* **Task**: Show all lines containing "name" from the data below.

++++ Supplied data

(** X1: the envelope is the first 16 bytes of the file: the tag is bytes 0
    to 3, the sequence counter the big-endian value of bytes 4 to 7, the
    timestamp the big-endian value of bytes 8 to 15, and the reader is left
    at byte 16. *)
Theorem envelope_wire_layout (c : list byte) :
  (envelope_size <= length c)%nat ->
  exists meta,
    binary_Read_envelope (H := BigEndian) c = (inl meta, drop 16 c) /\
    FCC meta = field 0 4 c /\
    Seq meta = be_value (field 4 4 c) /\
    When meta = be_value (field 8 8 c) /\
    0 <= Seq meta < 2 ^ 32 /\ 0 <= When meta < 2 ^ 64.
Proof.
  intros Hlen. change envelope_size with 16%nat in Hlen.
  unfold binary_Read_envelope. rewrite io_ReadFull_enough by exact Hlen.
  eexists. split; [reflexivity|].
  unfold dec_envelope, dec_bind, dec_ret, dec_bytes, dec_uint32, dec_uint64.
  cbn [fst FCC Seq When]. rewrite !drop_drop. cbn [Nat.add].
  assert (Hs : Uint32 (ByteOrder := BigEndian) (drop 4 (take envelope_size c))
               = be_value (field 4 4 c)).
  { rewrite BigEndian_Uint32_value by (rewrite length_drop, length_take; change envelope_size with 16%nat; lia).
    now rewrite field_of_take by (change envelope_size with 16%nat; lia). }
  assert (Hw : Uint64 (ByteOrder := BigEndian) (drop 8 (take envelope_size c))
               = be_value (field 8 8 c)).
  { rewrite BigEndian_Uint64_value by (rewrite length_drop, length_take; change envelope_size with 16%nat; lia).
    now rewrite field_of_take by (change envelope_size with 16%nat; lia). }
  rewrite Hs, Hw.
  split; [unfold field; now rewrite take_take|].
  split; [reflexivity|]. split; [reflexivity|].
  unfold be_value.
  pose proof (le_value_range (rev (field 4 4 c))) as H4.
  pose proof (le_value_range (rev (field 8 8 c))) as H8.
  rewrite length_rev in H4, H8. unfold field in H4, H8 |- *.
  rewrite length_take, length_drop in H4, H8.
  replace (4 `min` (length c - 4))%nat with 4%nat in H4 by lia.
  replace (8 `min` (length c - 8))%nat with 8%nat in H8 by lia.
  split; [exact H4 | exact H8].
Qed.

Lemma envelope_wire_layout_witness :
  exists meta,
    binary_Read_envelope (H := BigEndian) sample_file = (inl meta, drop 16 sample_file) /\
    FCC meta = field 0 4 sample_file /\
    Seq meta = be_value (field 4 4 sample_file) /\
    When meta = be_value (field 8 8 sample_file) /\
    0 <= Seq meta < 2 ^ 32 /\ 0 <= When meta < 2 ^ 64.
Proof.
  apply (envelope_wire_layout sample_file). vm_compute. lia.
Defined.

Section MoreProgramProperties.

Variable FormatFloat32 : Z -> string.
Variable xml_Encode : xml_document -> list byte.

(** X2: a file of fewer than 16 bytes is an error for [processFile] whatever
    it holds, [io.EOF] when it is empty and [io.ErrUnexpectedEOF] otherwise;
    nothing is created. *)
Theorem short_file_is_an_error (fuel : nat) (fs : FS) (file datadir : string)
    (per : Z) (content : list byte) :
  files fs !! file = Some content ->
  (length content < envelope_size)%nat ->
  processFile FormatFloat32 xml_Encode fuel fs file datadir per
  = Ret ((EmptyString,
          Some (match content with [] => EOF | _ => ErrUnexpectedEOF end)), fs).
Proof.
  intros Hfile Hlen. unfold processFile, os_Open. rewrite Hfile.
  unfold binary_Read_envelope. now rewrite io_ReadFull_short by exact Hlen.
Qed.

(** X3: for a recognised file whose sequence counter is 1, when the
    directory of the identifier and the file [<identifier>.ini] in it can be
    made, [processFile] returns the path of that file and no error, the file
    holds exactly the bytes of the input that follow the 16 bytes of the
    envelope, and no other file is touched. *)
Theorem intro_copied_verbatim (fuel : nat) (fs fs1 fs2 : FS) (file datadir upi : string)
    (per : Z) (content r1 : list byte) (meta : envelope) :
  os_Open fs file = inl content ->
  binary_Read_envelope (H := BigEndian) content = (inl meta, r1) ->
  FCC meta = list_byte_of_string magic ->
  Seq meta = 1 ->
  identifier file = Some upi ->
  os_MkdirAll fs (filepath_Join [datadir; upi]) = inl fs1 ->
  os_Create fs1 (filepath_Join [filepath_Join [datadir; upi]; upi +:+ ".ini"]) = inl fs2 ->
  let name := filepath_Join [filepath_Join [datadir; upi]; upi +:+ ".ini"] in
  exists fs',
    processFile FormatFloat32 xml_Encode fuel fs file datadir per = Ret ((name, None), fs') /\
    files fs' = <[name := drop 16 content]> (files fs) /\
    dirs fs' = dirs fs1.
Proof.
  intros Hopen Henv Hfcc Hseq Hid Hmk Hcr name. subst name.
  unfold processFile. rewrite Hopen, Henv, Hid, Hmk, Hseq.
  apply bytes_Equal_eq in Hfcc. rewrite Hfcc. cbn [negb Z.eqb Pos.eqb].
  unfold processIntro. rewrite Hcr.
  eexists. split; [reflexivity|].
  apply binary_Read_envelope_inv in Henv as (_ & -> & _).
  apply os_MkdirAll_spec in Hmk as (_ & _ & Hfiles).
  apply os_Create_spec in Hcr as (Hdirs & Hfiles2).
  unfold write_file. cbn [files dirs]. split; [|exact Hdirs].
  rewrite Hfiles2, Hfiles. apply insert_insert_eq.
Qed.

++++++++

* **Task output**:
  let name := filepath_Join [filepath_Join [datadir; upi]; upi +:+ ".ini"] in
    processFile FormatFloat32 xml_Encode fuel fs file datadir per = Ret ((name, None), fs') /\
    files fs' = <[name := drop 16 content]> (files fs) /\
  intros Hopen Henv Hfcc Hseq Hid Hmk Hcr name. subst name.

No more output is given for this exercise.